++++ DATA

Lemma process_and_alert_cases (svc : DS.service scaler_t model_t) (t : DS.times)
    (features : features_t) :
  let svc' :=
    DS.process_and_alert to_row scaler_transform model_predict model_decision_function
      fmt strftime isoformat sns_ok cloudwatch_ok svc t features in
  DS.detector svc' = DS.detector svc /\
  DS.feature_stats svc' = DS.feature_stats svc /\
  length (DS.prediction_history svc')
    = Nat.min (S (length (DS.prediction_history svc))) 1000 /\
  (AD.is_trained (DS.detector svc) = false ->
     DS.alert_manager svc' = DS.alert_manager svc /\
     DS.risk_scorer svc' = DS.risk_scorer svc /\
     last (DS.prediction_history svc') = Some DS.ModelNotTrained) /\
  (AM.console_out (DS.alert_manager svc') = AM.console_out (DS.alert_manager svc) \/
   exists a d,
     AM.console_out (DS.alert_manager svc')
       = (AM.console_out (DS.alert_manager svc) ++ [a])%list /\
     last (DS.prediction_history svc') = Some (DS.Detected d) /\
     DS.d_risk_score d = AM.risk_score a /\
     0 <= AM.risk_score a <= 100 /\
     (DS.d_prediction d = (-1)%Z \/ 50 < AM.risk_score a) /\
     AM.risk_level a = RiskScorer.get_risk_level (AM.risk_score a)).
Proof.
  intros svc'. unfold svc', DS.process_and_alert.
  pose proof (detect_anomaly_cases to_row scaler_transform model_predict
                model_decision_function svc t features) as H.
  cbv zeta in H.
  destruct (DS.detect_anomaly _ _ _ _ svc t features) as [[[b r] res] sc].
  destruct H as [Hr Hres].
  cbn [DS.detector DS.feature_stats DS.prediction_history DS.alert_manager
       DS.risk_scorer].
  split; [reflexivity|]. split; [reflexivity|].
  split; [apply append_capped_length|].
  split.
  - intros Hf. destruct res as [d| |].
    + destruct Hres as [Ht _]. congruence.
    + destruct Hres as (_ & -> & _ & ->).
      split; [reflexivity|]. split; [reflexivity|]. apply append_capped_last.
    + destruct Hres as [Ht _]. congruence.
  - destruct b; [|left; reflexivity].
    destruct (send_alert_console fmt strftime isoformat sns_ok cloudwatch_ok
                (DS.alert_manager svc) (DS.alert_clock t)
                {| AM.ad_risk_score := Some r; AM.ad_features := Some features |})
      as [H|(a & H1 & H2 & H3)]; [left; exact H|].
    cbn [AM.ad_risk_score default from_option id] in H2.
    destruct res as [d| |].
    + destruct Hres as (_ & Hb & Hd & Hiff). right. exists a, d.
      split; [exact H1|]. split; [apply append_capped_last|].
      rewrite H2. split; [exact Hd|]. split; [exact Hr|].
      split; [apply Hiff; reflexivity|].
      rewrite H3. unfold AM.level_of. cbn [AM.ad_risk_score default from_option id].
      apply risk_levels_agree.
    + destruct Hres as (_ & Hb & _). discriminate.
    + destruct Hres as (_ & Hb & _). discriminate.
Qed.

Lemma detection_cycle_buffer (svc : DS.service scaler_t model_t) (t : DS.times)
    (collected : option features_t) :
  (Z.of_nat (length (AD.training_data (DS.detector svc))) <= 10000)%Z ->
  let svc' :=
    DS._detection_cycle to_row scaler_transform model_predict model_decision_function
      fmt strftime isoformat sns_ok cloudwatch_ok svc t collected in
  (Z.of_nat (length (AD.training_data (DS.detector svc'))) <= 10000)%Z /\
  (forall features,
     collected = Some features -> size features <> 0%nat ->
     last (AD.training_data (DS.detector svc')) = Some features /\
     (Z.of_nat (length (AD.training_data (DS.detector svc))) < 10000 ->
      AD.training_data (DS.detector svc')
      = (AD.training_data (DS.detector svc) ++ [features])%list)%Z /\
     (Z.of_nat (length (AD.training_data (DS.detector svc))) = 10000 ->
      length (AD.training_data (DS.detector svc')) = 5000%nat)%Z).
Proof.
  intros Hlen svc'. unfold svc', DS._detection_cycle.
  destruct collected as [f|]; [|split; [exact Hlen | intros f' Hf'; discriminate]].
  destruct (size f =? 0)%nat eqn:Es.
  { apply Nat.eqb_eq in Es. split; [exact Hlen|].
    intros f' Hf' Hs. injection Hf' as <-. contradiction. }
  set (svc1 := DS.set_detector_data _ _ svc _).
  rewrite (process_and_alert_detector svc1 t f).
  assert (Hd : AD.training_data (DS.detector svc1)
               = (AD.training_data (DS.detector svc) ++ [f])%list) by reflexivity.
  rewrite Hd.
  assert (Hl : length (AD.training_data (DS.detector svc) ++ [f])
               = S (length (AD.training_data (DS.detector svc))))
    by (rewrite length_app; simpl; lia).
  destruct (10000 <? Z.of_nat (length (AD.training_data (DS.detector svc) ++ [f])))%Z
    eqn:E.
  - apply Z.ltb_lt in E.
    cbn [DS.detector DS.set_detector_data AD.training_data].
    change (-5000)%Z with (- (5000))%Z.
    rewrite py_slice_from_neg_length by lia.
    split; [lia|]. intros f' Hf' Hs. injection Hf' as <-.
    split; [apply (py_slice_from_last 5000); lia|].
    split; [intros H; lia | intros _; reflexivity].
  - apply Z.ltb_ge in E. rewrite process_and_alert_detector, Hd.
    split; [lia|]. intros f' Hf' Hs. injection Hf' as <-.
    split; [apply last_snoc|].
    split; [intros _; reflexivity | intros H; lia].
Qed.
(** * PowF strength reduction (mlir/lib/Dialect/Math/Transforms/AlgebraicSimplification.cpp)

    A shallow embedding of [PowFStrengthReduction::matchAndRewrite] and of the
    part of the host (floating-point values, attributes, operations, the
    pattern rewriter) that the pattern reads and writes. *)

From Stdlib Require Import ZArith List Bool Lia String PeanoNat.
From Stdlib Require Import Floats.
Import ListNotations.

Set Implicit Arguments.

(* ------------------------------------------------------------------------- *)
(** ** Floating-point values (llvm::APFloat) *)
(* ------------------------------------------------------------------------- *)

Module APFloatModel.

(** Modelled from the spec: the floating-point value of a constant, which the
    rule compares "by bit-exact floating-point equality against the target
    value".  llvm::APFloat is not part of the source file; a value is held as
    llvm::detail::IEEEFloat holds it, by its format, category, sign, exponent
    and significand. *)
Inductive fltSemantics :=
| IEEEhalf | BFloat | IEEEsingle | IEEEdouble | x87DoubleExtended | IEEEquad.

Definition fltSemantics_eqb (a b : fltSemantics) : bool :=
  match a, b with
  | IEEEhalf, IEEEhalf | BFloat, BFloat | IEEEsingle, IEEEsingle
  | IEEEdouble, IEEEdouble | x87DoubleExtended, x87DoubleExtended
  | IEEEquad, IEEEquad => true
  | _, _ => false
  end.
(** * schemathesis.cli: the [run] command

    A shallow embedding of [src/schemathesis/cli/__init__.py].  The command
    selects checks, resolves the credential, prunes the options, calls the
    engine under a stdout listener, prints the report and decides the exit
    status.  Python values that travel through keyword dictionaries are
    embedded in one universal type; printing, the listener and exceptions are
    threaded through a small state-and-exception monad. *)

From Stdlib Require Import ZArith Ascii String List Bool.
From stdpp Require Import base option list strings gmap.

Local Open Scope string_scope.
Local Open Scope Z_scope.
Local Open Scope list_scope.
Set Warnings "-register-all".

(** ** Python values and truthiness *)

(** The values that reach a keyword dictionary or a statistics record. *)
Inductive pyval : Type :=
| VNone
| VBool (b : bool)
| VInt (n : Z)
| VStr (s : string)
| VTuple (items : list pyval)
| VList (items : list pyval)
| VDict (items : list (string * pyval))
| HTTPDigestAuth (username password : string).

(** [bool(value)]: [None], [False], zero and empty containers are false; an
    object without [__bool__] or [__len__] (requests' [HTTPDigestAuth]) is
    true. *)
Definition truthy (v : pyval) : bool :=
  match v with
  | VNone => false
  | VBool b => b
  | VInt n => negb (n =? 0)
  | VStr s => negb (String.eqb s EmptyString)
  | VTuple items | VList items => negb (Nat.eqb (List.length items) 0)
  | VDict items => negb (Nat.eqb (List.length items) 0)
  | HTTPDigestAuth _ _ => true
  end.

(** A dictionary built from keyword arguments, in insertion order. *)
Definition kwargs : Type := list (string * pyval).

(** [d.get(key)] on an insertion-ordered dictionary. *)
Fixpoint kw_get (d : kwargs) (key : string) : pyval :=
  match d with
  | [] => VNone
  | (k, v) :: rest => if String.eqb k key then v else kw_get rest key
  end.

(** [key in d]. *)
Definition kw_has (d : kwargs) (key : string) : bool :=
  existsb (fun kv => String.eqb (fst kv) key) d.

(** Modelled from the spec: [utils.dict_true_values] (the spec's
    [pruneEmpty]) is imported by the command but its module is not part of
    the sources.  Per the spec it builds a dictionary from its keyword
    arguments and leaves out every key whose value is falsy. *)
Definition dict_true_values (kw : kwargs) : kwargs :=
  List.filter (fun kv => truthy (snd kv)) kw.

(** ** click's [Choice] parameter type *)

Definition ascii_lower (c : ascii) : ascii :=
  let n := nat_of_ascii c in
  if (Nat.leb 65 n && Nat.leb n 90)%bool then ascii_of_nat (n + 32) else c.

(** [str.lower] on ASCII text. *)
Fixpoint lower (s : string) : string :=
  match s with
  | EmptyString => EmptyString
  | String c rest => String (ascii_lower c) (lower rest)
  end.

Record Choice : Type := { choices : list string; case_sensitive : bool }.

(** [Choice.convert]: an exact match is returned as is; otherwise value and
    choices are compared after lower-casing (when [case_sensitive] is off)
    and the matching declared choice is the converted value.  [None] is the
    usage error raised by [self.fail]. *)
Definition Choice_convert (t : Choice) (value : string) : option string :=
  if bool_decide (value ∈ choices t) then Some value
  else
    let norm := fun s => if case_sensitive t then s else lower s in
    List.find (fun c => String.eqb (norm c) (norm value)) (choices t).

(** The type of [--auth-type]: [click.Choice(["basic", "digest"],
    case_sensitive=False)]. *)
Definition auth_type_choice : Choice :=
  {| choices := ["basic"; "digest"]; case_sensitive := false |}.

(** ** Exceptions and the process exit status *)

(** [click.exceptions.Exit(code)] and every other exception, kept by class
    name and message. *)
Inductive exn : Type :=
| Exit (code : Z)
| Error (class message : string).

(** The status the process ends with: 0 when the command returns, the code
    of a [click.exceptions.Exit], 1 for an exception nobody caught. *)
Definition exit_status {A : Type} (r : A + exn) : Z :=
  match r with
  | inl _ => 0
  | inr (Exit code) => code
  | inr (Error _ _) => 1
  end.

(** ** Statistics *)

(** One outcome record, read with [value.get("error")]. *)
Abbreviation record := (gmap string pyval).

(** The collector returned by [runner.execute]; only [data] is read. *)
Record StatsCollector : Type := { data : gmap string record }.

(** [value.get("error")]: [None] when the key is missing. *)
Definition record_get (value : record) (key : string) : pyval :=
  default VNone (value !! key).

(** [stats.data.values()]. *)
Definition data_values (stats : StatsCollector) : list record :=
  (map_to_list (data stats)).*2.

(** [any(value.get("error") for value in stats.data.values())]. *)
Definition any_error (stats : StatsCollector) : bool :=
  existsb (fun value => truthy (record_get value "error")) (data_values stats).

(** ** Sample collaborators

    A small engine to run the command on: two checks known by their names,
    collectors as the engine's counters would fill them, and engines that
    pass, fail and raise. *)

Definition sample_schema : string := "https://api.example.com/openapi.json".

Definition sample_checks : list string :=
  ["not_a_server_error"; "status_code_conformance"].

Definition sample_passed : StatsCollector :=
  {| data := {[ "not_a_server_error" := <["ok" := VInt 2]> {[ "total" := VInt 2 ]} ]} |}.

Definition sample_failed : StatsCollector :=
  {| data := {[ "not_a_server_error" :=
                  <["error" := VInt 1]> (<["ok" := VInt 1]> {[ "total" := VInt 2 ]}) ]} |}.

Definition sample_failed_verbose : StatsCollector :=
  {| data := {[ "not_a_server_error" :=
                  <["error" := VInt 1]> (<["ok" := VInt 41]> {[ "total" := VInt 42 ]}) ]} |}.

Definition passing_engine (schema : string) (checks : list string) (opts : kwargs)
  : list string * (StatsCollector + exn) :=
  (["2 examples generated"], inl sample_passed).

Definition failing_engine (schema : string) (checks : list string) (opts : kwargs)
  : list string * (StatsCollector + exn) :=
  (["Falsifying example"], inl sample_failed).

Definition failing_engine_verbose (schema : string) (checks : list string) (opts : kwargs)
  : list string * (StatsCollector + exn) :=
  (["Falsifying example"; "shrunk 40 times"], inl sample_failed_verbose).

Definition raising_engine (schema : string) (checks : list string) (opts : kwargs)
  : list string * (StatsCollector + exn) :=
  (["X-diagnostic"], inr (Error "ConnectionError" "schema unreachable")).

Definition sample_report (stats : StatsCollector) (hypothesis_out : string) : list string :=
  ["report: "; hypothesis_out].

Definition sample_style (text fg : string) : string :=
  ("<" ++ fg ++ ">" ++ text)%string.

(** ** The command *)

Section Run.

(** A check is an opaque function object known by its [__name__]. *)
Variable check : Type.
Variable check_name : check -> string.

(** [runner.DEFAULT_CHECKS], the engine's checks in its own order. *)
Variable DEFAULT_CHECKS : list check.

(** [DEFAULT_CHECKS_NAMES = tuple(check.__name__ for check in
    runner.DEFAULT_CHECKS)]. *)
Definition DEFAULT_CHECKS_NAMES : list string := List.map check_name DEFAULT_CHECKS.

(** The arguments of one [runner.execute] call: the schema, the [checks]
    keyword and the keywords unpacked from [options]. *)
Record call : Type := Call {
  call_schema : string;
  call_checks : list check;
  call_options : kwargs;
}.

(** What the command can observe and change: the chunks written to the
    stream installed as [sys.stdout], the streams displaced by the open
    listener scopes (innermost first), and the engine calls made so far. *)
Record world : Type := World {
  sys_stdout : list string;
  saved_stdout : list (list string);
  engine_calls : list call;
}.

(** [runner.execute]: the text the engine writes to [sys.stdout] while it
    runs, and the collector it returns or the exception it raises. *)
Variable execute : string -> list check -> kwargs -> list string * (StatsCollector + exn).

(** [output.pretty_print_stats]: the chunks of the rendered report. *)
Variable pretty_print_stats : StatsCollector -> string -> list string.

(** [click.style(text, fg=...)]: the text wrapped in colour codes. *)
Variable style : string -> string -> string.

(** A computation reads and changes the world and either returns a value or
    raises; the world survives a raise. *)
Definition M (A : Type) : Type := world -> (A + exn) * world.

Definition ret {A : Type} (a : A) : M A := fun w => (inl a, w).

Definition raise {A : Type} (e : exn) : M A := fun w => (inr e, w).

Definition bind {A B : Type} (m : M A) (k : A -> M B) : M B :=
  fun w =>
    match m w with
    | (inl a, w') => k a w'
    | (inr e, w') => (inr e, w')
    end.

Notation "x <- m ;; k" := (bind m (fun x => k))
  (at level 100, m at next level, right associativity).
Notation "m ;; k" := (bind m (fun _ => k))
  (at level 100, right associativity).

(** One write to [sys.stdout]. *)
Definition write (chunk : string) : M unit :=
  fun w => (inl tt, World (sys_stdout w ++ [chunk]) (saved_stdout w) (engine_calls w)).

Definition write_all (chunks : list string) : M unit :=
  fun w => (inl tt, World (sys_stdout w ++ chunks) (saved_stdout w) (engine_calls w)).

Definition newline : string := String (ascii_of_nat 10) EmptyString.

(** [click.echo(message)]: the message and a newline. *)
Definition echo (message : string) : M unit := write (message ++ newline)%string.

(** A context manager: what [__enter__] hands to the body and what
    [__exit__] does to the world.  Neither manager used here swallows an
    exception. *)
Record context_manager (A : Type) : Type := {
  cm_enter : world -> A * world;
  cm_exit : world -> world;
}.
Arguments cm_enter {A}.
Arguments cm_exit {A}.

(** [with cm as x: body]: [__exit__] runs when the body returns and when it
    raises; the body's exception then goes on to the caller. *)
Definition with_ {A B : Type} (cm : context_manager A) (body : A -> M B) : M B :=
  fun w =>
    let '(x, w1) := cm_enter cm w in
    let '(r, w2) := body x w1 in
    (r, cm_exit cm w2).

++++++++

● WORK ITEM:
Both end lines included, restate word for word the lines above from the line with "split; [apply last_snoc|]." to the line with "pattern rewriter) that", and nothing else.

● WRITTEN ANSWER:
    split; [apply last_snoc|].
    split; [intros _; reflexivity | intros H; lia].
Qed.
(** * PowF strength reduction (mlir/lib/Dialect/Math/Transforms/AlgebraicSimplification.cpp)

    A shallow embedding of [PowFStrengthReduction::matchAndRewrite] and of the
    part of the host (floating-point values, attributes, operations, the
    pattern rewriter) that the pattern reads and writes. *)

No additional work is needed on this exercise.